THE PROBLEM
Every line from the one with "(** The same" to the one with "both handlers of", including those two, is to be copied exactly; all other lines of the entries below are left out.
== Segment start ==
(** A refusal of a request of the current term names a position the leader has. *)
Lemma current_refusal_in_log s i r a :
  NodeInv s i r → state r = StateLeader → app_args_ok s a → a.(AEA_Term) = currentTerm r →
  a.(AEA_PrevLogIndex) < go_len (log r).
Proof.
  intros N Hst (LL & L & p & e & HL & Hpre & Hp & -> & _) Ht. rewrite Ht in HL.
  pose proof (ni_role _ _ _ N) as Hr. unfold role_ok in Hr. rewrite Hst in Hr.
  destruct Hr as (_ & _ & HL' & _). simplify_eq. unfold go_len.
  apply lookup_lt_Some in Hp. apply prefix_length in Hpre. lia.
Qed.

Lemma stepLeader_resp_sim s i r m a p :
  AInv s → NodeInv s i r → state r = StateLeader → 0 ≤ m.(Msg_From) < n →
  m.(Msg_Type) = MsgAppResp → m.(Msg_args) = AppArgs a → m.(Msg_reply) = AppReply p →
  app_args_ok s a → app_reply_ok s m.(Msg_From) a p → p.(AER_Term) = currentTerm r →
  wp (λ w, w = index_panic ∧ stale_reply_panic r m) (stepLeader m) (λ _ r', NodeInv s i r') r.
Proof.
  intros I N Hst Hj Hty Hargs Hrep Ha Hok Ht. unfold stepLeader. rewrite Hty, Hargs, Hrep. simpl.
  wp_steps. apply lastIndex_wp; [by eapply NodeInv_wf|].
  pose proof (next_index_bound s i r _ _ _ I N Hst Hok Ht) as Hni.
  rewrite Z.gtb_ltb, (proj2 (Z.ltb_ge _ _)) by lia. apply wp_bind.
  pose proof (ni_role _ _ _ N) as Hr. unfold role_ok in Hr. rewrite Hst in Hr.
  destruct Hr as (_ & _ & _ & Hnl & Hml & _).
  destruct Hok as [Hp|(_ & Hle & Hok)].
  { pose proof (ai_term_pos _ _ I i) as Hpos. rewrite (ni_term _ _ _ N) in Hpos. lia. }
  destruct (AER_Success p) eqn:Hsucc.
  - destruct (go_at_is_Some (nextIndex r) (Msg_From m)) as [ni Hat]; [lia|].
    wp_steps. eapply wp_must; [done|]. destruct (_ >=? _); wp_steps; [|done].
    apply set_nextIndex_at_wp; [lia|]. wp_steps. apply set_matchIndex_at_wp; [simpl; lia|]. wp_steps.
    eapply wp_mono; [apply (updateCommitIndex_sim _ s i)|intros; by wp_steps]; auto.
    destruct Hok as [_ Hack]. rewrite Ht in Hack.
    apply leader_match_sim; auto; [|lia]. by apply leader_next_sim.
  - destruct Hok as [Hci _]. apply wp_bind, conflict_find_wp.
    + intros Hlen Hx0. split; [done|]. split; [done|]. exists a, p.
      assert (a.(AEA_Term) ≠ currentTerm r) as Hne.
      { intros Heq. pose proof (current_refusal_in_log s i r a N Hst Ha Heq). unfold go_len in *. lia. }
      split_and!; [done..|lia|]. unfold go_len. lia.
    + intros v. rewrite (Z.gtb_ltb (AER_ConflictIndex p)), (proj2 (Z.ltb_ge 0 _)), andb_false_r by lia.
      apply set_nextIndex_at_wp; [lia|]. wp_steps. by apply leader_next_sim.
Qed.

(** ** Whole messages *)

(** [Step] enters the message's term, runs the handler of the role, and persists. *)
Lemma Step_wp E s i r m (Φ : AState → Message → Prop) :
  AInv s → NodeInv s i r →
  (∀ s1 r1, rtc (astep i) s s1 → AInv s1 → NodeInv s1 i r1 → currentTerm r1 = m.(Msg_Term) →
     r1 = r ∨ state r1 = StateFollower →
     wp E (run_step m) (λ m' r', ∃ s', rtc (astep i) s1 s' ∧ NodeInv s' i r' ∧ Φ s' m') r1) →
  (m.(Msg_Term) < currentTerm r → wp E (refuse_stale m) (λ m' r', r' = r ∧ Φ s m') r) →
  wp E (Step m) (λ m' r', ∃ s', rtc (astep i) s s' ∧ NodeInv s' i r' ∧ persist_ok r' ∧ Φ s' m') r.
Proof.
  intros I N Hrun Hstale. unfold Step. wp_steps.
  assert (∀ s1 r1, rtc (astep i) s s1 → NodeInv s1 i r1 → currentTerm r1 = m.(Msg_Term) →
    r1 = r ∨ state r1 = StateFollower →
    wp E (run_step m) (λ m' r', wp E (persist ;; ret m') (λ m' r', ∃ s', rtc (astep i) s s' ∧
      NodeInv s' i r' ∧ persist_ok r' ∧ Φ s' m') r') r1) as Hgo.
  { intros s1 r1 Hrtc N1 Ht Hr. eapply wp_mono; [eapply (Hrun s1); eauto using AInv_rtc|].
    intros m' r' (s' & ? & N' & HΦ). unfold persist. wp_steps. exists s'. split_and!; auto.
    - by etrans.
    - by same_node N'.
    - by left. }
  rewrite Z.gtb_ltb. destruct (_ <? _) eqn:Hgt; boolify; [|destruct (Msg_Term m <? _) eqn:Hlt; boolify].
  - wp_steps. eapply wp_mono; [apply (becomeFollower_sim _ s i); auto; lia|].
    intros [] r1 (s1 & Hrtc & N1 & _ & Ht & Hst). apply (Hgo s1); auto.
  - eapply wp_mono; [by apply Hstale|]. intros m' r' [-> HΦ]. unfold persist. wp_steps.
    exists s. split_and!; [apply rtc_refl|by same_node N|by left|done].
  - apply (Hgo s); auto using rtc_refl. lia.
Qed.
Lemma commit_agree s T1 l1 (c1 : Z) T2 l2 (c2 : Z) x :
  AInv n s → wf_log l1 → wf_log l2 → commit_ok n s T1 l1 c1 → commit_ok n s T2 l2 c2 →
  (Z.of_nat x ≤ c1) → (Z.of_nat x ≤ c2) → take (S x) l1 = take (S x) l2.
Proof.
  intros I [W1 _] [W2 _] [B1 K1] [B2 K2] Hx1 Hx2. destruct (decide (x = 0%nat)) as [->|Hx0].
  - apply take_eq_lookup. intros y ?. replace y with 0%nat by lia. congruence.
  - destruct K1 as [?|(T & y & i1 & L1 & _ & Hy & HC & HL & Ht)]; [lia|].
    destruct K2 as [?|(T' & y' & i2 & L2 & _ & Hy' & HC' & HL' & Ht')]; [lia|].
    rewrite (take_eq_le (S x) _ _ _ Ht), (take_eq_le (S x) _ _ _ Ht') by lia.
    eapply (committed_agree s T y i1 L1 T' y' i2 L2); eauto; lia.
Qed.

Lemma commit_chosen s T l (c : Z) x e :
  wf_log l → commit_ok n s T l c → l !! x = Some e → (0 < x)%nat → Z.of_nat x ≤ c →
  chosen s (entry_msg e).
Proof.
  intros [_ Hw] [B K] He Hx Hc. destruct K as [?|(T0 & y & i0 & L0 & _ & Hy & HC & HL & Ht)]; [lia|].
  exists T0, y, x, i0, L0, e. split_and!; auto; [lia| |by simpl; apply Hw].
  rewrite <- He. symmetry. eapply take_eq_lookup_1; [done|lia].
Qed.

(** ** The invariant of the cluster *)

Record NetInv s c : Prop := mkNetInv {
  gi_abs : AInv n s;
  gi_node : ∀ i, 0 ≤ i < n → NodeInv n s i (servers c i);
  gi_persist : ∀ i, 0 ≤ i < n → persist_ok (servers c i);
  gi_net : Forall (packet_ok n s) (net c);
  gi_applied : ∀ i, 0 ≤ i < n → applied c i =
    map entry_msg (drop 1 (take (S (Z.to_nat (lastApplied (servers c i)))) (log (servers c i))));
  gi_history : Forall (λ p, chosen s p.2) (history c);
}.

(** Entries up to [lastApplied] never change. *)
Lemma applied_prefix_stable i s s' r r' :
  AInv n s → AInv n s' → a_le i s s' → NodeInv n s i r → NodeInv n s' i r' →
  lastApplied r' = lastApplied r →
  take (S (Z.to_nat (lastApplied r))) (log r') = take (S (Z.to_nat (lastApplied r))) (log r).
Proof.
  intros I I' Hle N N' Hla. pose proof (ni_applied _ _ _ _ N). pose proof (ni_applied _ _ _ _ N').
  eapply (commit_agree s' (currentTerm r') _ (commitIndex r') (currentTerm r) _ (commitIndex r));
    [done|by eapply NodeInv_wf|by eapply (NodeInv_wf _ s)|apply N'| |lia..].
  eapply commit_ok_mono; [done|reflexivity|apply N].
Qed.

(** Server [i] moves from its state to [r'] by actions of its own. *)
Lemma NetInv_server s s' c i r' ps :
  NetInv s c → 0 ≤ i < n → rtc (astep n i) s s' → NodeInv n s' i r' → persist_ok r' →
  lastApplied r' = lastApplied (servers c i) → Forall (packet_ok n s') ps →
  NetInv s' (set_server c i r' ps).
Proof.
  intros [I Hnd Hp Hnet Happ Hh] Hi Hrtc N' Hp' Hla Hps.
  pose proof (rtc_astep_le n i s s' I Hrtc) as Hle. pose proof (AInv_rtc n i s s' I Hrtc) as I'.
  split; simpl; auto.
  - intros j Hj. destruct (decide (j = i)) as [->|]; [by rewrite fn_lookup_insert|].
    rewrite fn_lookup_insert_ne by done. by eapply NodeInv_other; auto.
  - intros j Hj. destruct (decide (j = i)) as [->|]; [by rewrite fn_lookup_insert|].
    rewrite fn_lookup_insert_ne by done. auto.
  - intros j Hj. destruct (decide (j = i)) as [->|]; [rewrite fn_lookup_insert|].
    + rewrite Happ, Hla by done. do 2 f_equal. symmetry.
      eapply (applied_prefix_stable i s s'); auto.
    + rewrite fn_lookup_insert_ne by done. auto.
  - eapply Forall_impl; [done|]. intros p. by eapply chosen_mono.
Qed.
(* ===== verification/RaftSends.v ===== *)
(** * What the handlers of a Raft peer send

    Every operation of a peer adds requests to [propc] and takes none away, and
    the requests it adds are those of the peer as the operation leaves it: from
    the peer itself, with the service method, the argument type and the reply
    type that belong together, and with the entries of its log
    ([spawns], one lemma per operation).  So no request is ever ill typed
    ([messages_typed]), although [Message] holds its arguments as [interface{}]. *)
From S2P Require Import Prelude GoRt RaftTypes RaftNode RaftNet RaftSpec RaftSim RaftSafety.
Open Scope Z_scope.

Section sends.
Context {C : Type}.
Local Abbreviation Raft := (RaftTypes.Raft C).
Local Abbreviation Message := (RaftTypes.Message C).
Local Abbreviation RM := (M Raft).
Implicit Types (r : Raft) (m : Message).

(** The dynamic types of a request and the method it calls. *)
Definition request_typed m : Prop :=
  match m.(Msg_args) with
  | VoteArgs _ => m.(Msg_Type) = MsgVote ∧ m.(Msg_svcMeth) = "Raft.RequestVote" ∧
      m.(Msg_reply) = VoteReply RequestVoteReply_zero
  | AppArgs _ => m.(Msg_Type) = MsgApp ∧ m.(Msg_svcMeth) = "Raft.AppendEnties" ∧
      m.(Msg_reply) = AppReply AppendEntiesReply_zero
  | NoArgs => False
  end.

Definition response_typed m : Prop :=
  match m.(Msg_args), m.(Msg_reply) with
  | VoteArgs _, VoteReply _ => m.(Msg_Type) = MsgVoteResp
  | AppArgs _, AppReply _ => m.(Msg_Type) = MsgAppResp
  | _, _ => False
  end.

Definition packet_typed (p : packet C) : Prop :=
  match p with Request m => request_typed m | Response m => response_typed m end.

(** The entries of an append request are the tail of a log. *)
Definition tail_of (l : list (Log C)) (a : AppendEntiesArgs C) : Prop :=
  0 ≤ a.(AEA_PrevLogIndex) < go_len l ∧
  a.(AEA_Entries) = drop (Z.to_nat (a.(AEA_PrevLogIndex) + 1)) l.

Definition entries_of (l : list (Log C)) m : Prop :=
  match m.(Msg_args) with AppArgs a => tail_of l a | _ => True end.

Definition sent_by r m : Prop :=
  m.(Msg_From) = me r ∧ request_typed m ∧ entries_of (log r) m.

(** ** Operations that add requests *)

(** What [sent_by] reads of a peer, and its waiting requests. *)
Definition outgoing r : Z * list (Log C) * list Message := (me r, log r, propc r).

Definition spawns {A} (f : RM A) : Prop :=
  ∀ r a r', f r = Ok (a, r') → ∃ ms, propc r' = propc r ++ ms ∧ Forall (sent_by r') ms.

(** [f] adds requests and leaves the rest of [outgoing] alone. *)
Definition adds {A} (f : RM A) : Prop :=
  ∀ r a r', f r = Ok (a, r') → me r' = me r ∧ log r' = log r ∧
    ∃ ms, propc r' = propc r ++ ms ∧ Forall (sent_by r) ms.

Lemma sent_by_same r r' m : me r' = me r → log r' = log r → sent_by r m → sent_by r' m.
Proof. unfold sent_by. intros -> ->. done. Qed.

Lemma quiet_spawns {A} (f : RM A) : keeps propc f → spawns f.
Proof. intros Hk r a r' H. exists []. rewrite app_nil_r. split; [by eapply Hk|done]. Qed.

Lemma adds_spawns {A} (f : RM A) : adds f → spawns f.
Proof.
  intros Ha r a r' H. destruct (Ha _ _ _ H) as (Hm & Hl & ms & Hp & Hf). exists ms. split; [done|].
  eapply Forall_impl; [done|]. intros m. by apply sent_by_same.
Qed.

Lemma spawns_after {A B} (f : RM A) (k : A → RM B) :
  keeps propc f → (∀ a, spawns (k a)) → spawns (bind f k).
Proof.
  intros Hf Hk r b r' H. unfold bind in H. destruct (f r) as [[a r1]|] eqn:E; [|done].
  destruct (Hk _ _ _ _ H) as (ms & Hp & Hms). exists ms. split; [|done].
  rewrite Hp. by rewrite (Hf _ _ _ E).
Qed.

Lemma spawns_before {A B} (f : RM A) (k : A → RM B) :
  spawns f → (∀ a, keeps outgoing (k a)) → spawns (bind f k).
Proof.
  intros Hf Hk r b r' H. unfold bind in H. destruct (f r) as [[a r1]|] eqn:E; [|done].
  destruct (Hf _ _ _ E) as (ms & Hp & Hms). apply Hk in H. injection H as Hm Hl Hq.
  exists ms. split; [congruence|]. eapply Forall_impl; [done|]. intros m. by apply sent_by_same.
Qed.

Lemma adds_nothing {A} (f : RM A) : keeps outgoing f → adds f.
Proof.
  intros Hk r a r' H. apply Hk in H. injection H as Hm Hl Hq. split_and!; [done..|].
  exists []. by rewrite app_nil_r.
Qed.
== Segment end ==
== Segment start ==
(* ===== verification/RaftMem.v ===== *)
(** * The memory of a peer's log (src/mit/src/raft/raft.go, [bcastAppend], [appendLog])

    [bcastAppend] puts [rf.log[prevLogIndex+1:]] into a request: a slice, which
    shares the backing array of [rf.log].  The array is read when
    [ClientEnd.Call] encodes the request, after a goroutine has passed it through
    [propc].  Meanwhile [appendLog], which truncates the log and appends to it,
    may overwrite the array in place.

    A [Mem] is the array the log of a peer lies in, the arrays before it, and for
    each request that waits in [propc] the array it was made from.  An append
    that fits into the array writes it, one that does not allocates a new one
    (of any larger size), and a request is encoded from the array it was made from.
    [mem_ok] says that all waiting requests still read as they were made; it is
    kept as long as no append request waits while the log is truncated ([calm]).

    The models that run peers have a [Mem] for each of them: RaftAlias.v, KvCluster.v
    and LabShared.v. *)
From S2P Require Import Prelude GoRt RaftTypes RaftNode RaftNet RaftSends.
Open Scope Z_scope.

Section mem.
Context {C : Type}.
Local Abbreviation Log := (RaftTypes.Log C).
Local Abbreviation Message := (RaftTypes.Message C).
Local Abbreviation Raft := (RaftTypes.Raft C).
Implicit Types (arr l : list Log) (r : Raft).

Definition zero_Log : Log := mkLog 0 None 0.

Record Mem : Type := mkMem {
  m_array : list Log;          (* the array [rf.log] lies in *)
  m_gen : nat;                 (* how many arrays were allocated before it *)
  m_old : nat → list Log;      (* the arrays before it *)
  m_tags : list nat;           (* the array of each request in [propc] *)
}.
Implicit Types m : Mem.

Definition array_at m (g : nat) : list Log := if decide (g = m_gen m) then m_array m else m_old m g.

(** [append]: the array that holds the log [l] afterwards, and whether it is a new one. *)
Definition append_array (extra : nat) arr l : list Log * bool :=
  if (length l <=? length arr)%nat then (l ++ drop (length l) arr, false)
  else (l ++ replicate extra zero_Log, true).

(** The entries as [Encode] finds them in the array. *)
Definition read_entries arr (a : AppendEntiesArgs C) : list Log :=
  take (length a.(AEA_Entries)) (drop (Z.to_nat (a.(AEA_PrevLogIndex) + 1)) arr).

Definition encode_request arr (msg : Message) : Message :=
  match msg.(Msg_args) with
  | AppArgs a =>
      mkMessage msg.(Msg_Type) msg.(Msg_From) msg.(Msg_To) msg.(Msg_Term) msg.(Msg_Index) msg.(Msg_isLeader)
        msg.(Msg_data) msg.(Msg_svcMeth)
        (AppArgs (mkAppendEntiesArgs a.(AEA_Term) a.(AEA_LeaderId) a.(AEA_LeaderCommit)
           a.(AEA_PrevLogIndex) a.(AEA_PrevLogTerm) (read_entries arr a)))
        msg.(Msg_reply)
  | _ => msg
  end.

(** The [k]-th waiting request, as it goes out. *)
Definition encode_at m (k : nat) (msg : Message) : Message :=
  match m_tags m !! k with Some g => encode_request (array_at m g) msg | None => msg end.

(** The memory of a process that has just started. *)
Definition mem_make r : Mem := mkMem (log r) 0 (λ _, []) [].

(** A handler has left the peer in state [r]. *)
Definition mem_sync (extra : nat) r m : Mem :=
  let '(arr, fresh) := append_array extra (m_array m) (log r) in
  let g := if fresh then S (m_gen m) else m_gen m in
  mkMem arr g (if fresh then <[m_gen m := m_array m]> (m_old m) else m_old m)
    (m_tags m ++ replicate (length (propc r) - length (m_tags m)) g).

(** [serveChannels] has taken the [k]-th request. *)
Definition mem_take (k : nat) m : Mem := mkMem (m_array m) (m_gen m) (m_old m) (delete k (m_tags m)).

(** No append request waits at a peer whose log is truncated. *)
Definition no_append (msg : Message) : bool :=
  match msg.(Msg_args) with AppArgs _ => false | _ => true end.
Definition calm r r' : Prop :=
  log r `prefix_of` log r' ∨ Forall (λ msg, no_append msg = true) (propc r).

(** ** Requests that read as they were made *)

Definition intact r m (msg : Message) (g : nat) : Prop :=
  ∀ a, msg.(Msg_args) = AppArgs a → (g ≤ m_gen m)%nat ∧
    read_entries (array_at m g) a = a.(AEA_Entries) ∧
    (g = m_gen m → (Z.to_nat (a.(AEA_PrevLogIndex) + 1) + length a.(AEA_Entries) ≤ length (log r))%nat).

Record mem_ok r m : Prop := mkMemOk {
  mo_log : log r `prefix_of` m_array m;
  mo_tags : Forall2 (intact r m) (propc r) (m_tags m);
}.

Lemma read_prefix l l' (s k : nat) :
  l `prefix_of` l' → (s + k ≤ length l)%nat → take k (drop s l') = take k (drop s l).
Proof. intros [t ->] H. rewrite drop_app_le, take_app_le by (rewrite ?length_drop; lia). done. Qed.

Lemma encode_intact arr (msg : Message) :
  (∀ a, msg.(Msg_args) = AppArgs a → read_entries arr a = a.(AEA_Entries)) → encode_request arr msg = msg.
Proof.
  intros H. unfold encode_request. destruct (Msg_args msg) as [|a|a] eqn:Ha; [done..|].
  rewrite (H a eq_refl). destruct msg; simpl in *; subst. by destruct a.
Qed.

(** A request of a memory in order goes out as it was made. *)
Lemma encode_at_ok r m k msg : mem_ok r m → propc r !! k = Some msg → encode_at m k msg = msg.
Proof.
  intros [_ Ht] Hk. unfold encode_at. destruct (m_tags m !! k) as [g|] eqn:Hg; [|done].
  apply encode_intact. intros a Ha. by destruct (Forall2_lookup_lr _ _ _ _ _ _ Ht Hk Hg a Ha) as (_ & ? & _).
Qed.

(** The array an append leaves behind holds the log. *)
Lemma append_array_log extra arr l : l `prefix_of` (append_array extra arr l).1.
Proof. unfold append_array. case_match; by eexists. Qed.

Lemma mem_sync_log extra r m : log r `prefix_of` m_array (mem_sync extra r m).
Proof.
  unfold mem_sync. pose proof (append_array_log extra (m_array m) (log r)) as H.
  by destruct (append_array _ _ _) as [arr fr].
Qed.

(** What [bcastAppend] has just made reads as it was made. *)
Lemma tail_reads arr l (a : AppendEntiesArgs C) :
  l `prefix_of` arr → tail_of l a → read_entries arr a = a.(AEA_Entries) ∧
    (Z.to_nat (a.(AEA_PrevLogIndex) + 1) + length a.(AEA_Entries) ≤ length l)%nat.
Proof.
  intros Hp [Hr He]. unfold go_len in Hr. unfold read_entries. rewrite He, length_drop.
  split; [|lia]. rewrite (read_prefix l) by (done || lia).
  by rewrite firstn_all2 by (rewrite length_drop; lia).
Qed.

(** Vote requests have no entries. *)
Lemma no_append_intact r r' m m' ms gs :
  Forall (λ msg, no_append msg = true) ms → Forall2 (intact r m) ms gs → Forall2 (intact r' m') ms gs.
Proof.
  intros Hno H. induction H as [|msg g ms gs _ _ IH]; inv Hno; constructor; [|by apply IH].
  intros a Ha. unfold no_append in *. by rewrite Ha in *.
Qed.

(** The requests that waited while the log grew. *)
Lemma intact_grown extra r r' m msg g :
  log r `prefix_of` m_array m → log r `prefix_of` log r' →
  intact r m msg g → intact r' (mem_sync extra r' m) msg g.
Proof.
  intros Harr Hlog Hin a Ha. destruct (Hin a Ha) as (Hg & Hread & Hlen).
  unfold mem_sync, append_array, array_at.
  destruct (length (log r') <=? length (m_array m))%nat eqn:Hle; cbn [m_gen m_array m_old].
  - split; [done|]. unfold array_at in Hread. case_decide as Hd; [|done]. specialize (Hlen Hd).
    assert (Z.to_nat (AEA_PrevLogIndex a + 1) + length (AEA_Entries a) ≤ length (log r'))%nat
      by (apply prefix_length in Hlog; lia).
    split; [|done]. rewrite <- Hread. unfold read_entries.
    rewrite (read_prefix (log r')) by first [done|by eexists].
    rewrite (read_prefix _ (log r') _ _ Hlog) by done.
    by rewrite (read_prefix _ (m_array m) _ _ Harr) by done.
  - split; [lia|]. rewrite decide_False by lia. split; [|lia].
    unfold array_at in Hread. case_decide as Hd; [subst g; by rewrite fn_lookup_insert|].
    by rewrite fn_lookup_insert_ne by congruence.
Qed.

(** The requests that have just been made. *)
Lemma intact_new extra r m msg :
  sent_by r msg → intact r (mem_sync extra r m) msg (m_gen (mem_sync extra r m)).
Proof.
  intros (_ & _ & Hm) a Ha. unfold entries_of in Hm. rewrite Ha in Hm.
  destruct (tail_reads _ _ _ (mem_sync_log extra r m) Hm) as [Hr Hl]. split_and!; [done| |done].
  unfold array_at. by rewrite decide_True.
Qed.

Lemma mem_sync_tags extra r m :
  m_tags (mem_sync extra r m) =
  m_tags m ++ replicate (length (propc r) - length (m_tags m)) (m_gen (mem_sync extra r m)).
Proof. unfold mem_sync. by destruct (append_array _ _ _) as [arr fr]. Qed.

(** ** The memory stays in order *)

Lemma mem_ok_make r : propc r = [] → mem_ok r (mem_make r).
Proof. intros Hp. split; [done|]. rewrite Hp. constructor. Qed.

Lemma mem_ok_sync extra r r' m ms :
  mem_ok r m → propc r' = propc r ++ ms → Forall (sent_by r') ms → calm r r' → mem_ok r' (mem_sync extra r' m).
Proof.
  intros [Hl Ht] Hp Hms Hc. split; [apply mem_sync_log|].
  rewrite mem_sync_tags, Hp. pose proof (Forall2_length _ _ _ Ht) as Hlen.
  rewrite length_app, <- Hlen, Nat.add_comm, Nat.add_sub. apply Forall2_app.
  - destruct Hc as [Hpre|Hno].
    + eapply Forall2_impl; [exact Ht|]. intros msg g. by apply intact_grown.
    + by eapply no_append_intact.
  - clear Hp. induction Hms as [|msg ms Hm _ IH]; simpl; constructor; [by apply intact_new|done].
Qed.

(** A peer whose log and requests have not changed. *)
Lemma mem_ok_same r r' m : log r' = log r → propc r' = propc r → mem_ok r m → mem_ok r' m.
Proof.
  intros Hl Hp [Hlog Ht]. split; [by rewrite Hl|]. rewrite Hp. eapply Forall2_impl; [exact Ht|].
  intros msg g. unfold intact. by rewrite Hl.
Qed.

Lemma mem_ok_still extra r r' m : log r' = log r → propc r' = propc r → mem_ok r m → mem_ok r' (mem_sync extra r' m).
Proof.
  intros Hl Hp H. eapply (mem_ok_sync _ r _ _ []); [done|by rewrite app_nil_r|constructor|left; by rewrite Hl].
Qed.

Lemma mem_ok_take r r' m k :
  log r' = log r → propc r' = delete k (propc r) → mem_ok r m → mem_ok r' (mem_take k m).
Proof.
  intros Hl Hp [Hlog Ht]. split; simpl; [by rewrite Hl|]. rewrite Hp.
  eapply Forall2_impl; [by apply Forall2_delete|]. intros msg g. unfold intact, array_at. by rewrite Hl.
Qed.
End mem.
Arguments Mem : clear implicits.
== Segment end ==
== Segment start ==
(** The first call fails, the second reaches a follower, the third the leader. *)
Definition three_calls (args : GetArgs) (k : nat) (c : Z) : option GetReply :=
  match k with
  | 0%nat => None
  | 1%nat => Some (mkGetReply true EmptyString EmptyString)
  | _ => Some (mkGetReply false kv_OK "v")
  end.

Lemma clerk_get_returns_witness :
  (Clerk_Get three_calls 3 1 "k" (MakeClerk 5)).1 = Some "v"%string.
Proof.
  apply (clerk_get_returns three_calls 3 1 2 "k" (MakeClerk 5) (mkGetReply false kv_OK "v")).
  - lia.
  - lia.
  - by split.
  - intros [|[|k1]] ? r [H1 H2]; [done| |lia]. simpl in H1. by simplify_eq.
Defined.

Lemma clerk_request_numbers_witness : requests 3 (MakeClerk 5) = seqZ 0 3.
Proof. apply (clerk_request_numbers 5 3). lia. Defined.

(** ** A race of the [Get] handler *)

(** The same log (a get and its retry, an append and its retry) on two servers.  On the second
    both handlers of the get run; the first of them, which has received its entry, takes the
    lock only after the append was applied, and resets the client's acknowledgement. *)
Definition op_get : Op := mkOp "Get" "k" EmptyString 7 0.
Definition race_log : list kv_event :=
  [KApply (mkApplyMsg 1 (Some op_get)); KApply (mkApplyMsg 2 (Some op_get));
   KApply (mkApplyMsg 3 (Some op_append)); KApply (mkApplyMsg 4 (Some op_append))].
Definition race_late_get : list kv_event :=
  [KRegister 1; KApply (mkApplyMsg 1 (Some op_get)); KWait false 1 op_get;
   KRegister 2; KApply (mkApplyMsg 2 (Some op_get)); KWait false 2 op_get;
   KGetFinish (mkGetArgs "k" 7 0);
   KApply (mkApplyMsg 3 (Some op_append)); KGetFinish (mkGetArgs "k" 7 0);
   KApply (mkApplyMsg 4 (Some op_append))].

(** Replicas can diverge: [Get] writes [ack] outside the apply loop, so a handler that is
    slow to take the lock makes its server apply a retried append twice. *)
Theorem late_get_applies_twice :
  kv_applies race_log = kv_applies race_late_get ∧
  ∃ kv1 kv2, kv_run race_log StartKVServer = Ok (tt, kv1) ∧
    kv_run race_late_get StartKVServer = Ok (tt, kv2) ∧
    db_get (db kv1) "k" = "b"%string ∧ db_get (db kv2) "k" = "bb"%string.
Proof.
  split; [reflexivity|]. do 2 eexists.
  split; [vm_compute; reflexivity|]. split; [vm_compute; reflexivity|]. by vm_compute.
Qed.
== Segment end ==
ANSWER SECTION
(** The same log (a get and its retry, an append and its retry) on two servers.  On the second
    both handlers of the get run; the first of them, which has received its entry, takes the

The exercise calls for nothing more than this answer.